6. There are three categories of humanitarian data which may be shared on HDX:

a. Data about the context in which a humanitarian crisis is occurring (e.g., administrative boundaries, locations of schools, health facilities and other physical infrastructure, and baseline socio-economic indicators).

b. Data about the people affected by the crisis and their needs (e.g., needs assessment data, movement data and locations of affected people).

c. Data about the response by organizations seeking to help those who need assistance (e.g., who-is-doing-what-where, community perception surveys, and funding levels).

 

7. All data shared publicly or privately on HDX must meet the following criteria:

a. Datasets may not contain any personal data. Personal data is information, in any form, that relates to an identified or identifiable natural person. An exception is made for aid worker contact details, which may be shared within a private dataset if those aid workers have provided consent. 

b. Datasets may not contain any sensitive non-personal data. Sensitive non-personal data is data that, while not relating to an identified or identifiable natural person, may, by reason of its sensitive context, put certain individuals or groups of individuals at risk of harm.
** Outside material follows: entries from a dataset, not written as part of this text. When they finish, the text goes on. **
(** * elf.py: the schema-driven marshaller and the ELF header protocol

    A shallow embedding of [src/elf.py]: the type catalog and the schema
    tables, [BinaryMarshaller] over an [io.BytesIO] buffer, and the
    [ELF] class ([_parse], [serialize], [read]).

    Conventions of the embedding.
    - A byte buffer is a [list byte]; the [io.BytesIO] object is the
      buffer together with its cursor, and every method of the program
      is a computation over that one shared object.
    - A Python exception is an outcome [Raise e]; the buffer object
      survives the exception, so the cursor it was left at is visible.
    - A Python [dict] is an association list in insertion order;
      assigning to an existing key keeps its place.
    - Python integers are [Z].  [seek] takes the offsets CPython
      takes, those that fit [Py_ssize_t].  The length of a buffer is a
      [nat], and a write succeeds however far behind the end the cursor
      stands: running out of memory, and with it the refusal of a
      buffer of 2^63 bytes or more, is outside the model.
    - A Python float is an IEEE-754 binary64 number, held as its 64
      bits; [struct] converts to and from the 32 bits of format [f] as
      C does, rounding to nearest with [binary_round] of the Standard
      Library. *)

From Stdlib Require Import ZArith String List Lia Bool.
From Stdlib Require Import Floats.SpecFloat.
From coqutil Require Import Byte Word.LittleEndianList.
Import ListNotations.

#[local] Set Warnings "-register-all".
Local Open Scope string_scope.
Local Open Scope list_scope.
Local Open Scope Z_scope.

(** ** Python values, exceptions and the buffer monad *)

Module Py.

(** The objects the program handles: [int], [bytes], [float] (the 64
    bits of the binary64 number) and [dict]. *)
Inductive value : Type :=
| VInt (z : Z)
| VBytes (b : list byte)
| VFloat (bits : Z)
| VDict (d : list (string * value)).

(** The exceptions the program can end in.  The two [assert]s of
    [_parse] raise the same Python class; they are told apart by the
    asserted field.  [NameError] is what the two
    [raise RuntimeError(f"... {e_ident['EI_CLASS']}")] lines end in:
    the name [e_ident] is unbound where the message is built. *)
Inductive exn : Type :=
| AssertionError (field : string)
| RuntimeError_NotEnoughBytes
| NameError
| KeyError
| IndexError
| TypeError
| ValueError
| StructError
| RecursionError
| OverflowError.

Inductive outcome (A : Type) : Type :=
| Ok (a : A)
| Raise (e : exn).
Arguments Ok {A} a.
Arguments Raise {A} e.

(** [io.BytesIO]: contents and cursor. *)
Record BytesIO : Type := mkBytesIO { getvalue : list byte; pos : nat }.

Definition M (A : Type) : Type := BytesIO -> outcome A * BytesIO.

Definition ret {A} (a : A) : M A := fun f => (Ok a, f).

Definition raise {A} (e : exn) : M A := fun f => (Raise e, f).

Definition bind {A B} (m : M A) (k : A -> M B) : M B :=
  fun f => match m f with
           | (Ok a, f') => k a f'
           | (Raise e, f') => (Raise e, f')
           end.

Definition lift {A} (o : outcome A) : M A := fun f => (o, f).

(** [d[k]] of an association list. *)
Fixpoint assoc {A} (k : string) (d : list (string * A)) : option A :=
  match d with
  | [] => None
  | (k', v) :: d' => if String.eqb k k' then Some v else assoc k d'
  end.

(** [d[k] = v]: replaces in place, else appends. *)
Fixpoint dict_set {A} (d : list (string * A)) (k : string) (v : A)
  : list (string * A) :=
  match d with
  | [] => [(k, v)]
  | (k', v') :: d' =>
      if String.eqb k k' then (k', v) :: d' else (k', v') :: dict_set d' k v
  end.

(** [obj[name]] for a string [name]. *)
Definition getitem (obj : value) (name : string) : outcome value :=
  match obj with
  | VDict d => match assoc name d with Some v => Ok v | None => Raise KeyError end
  | _ => Raise TypeError
  end.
c. Data must have been collected in a fair and legitimate manner with a defined purpose and in line with principles of necessity and proportionality.

d. Data must be shared in a supported data format. HDX supports all common data formats and offers built-in preview support for CSV, TXT, XLS, and JSON formats. Map previews are possible from geographic data in zipped shapefile, KML and GeoJSON formats.


8. Organizations should keep their data on HDX up-to-date in order to present the latest available information.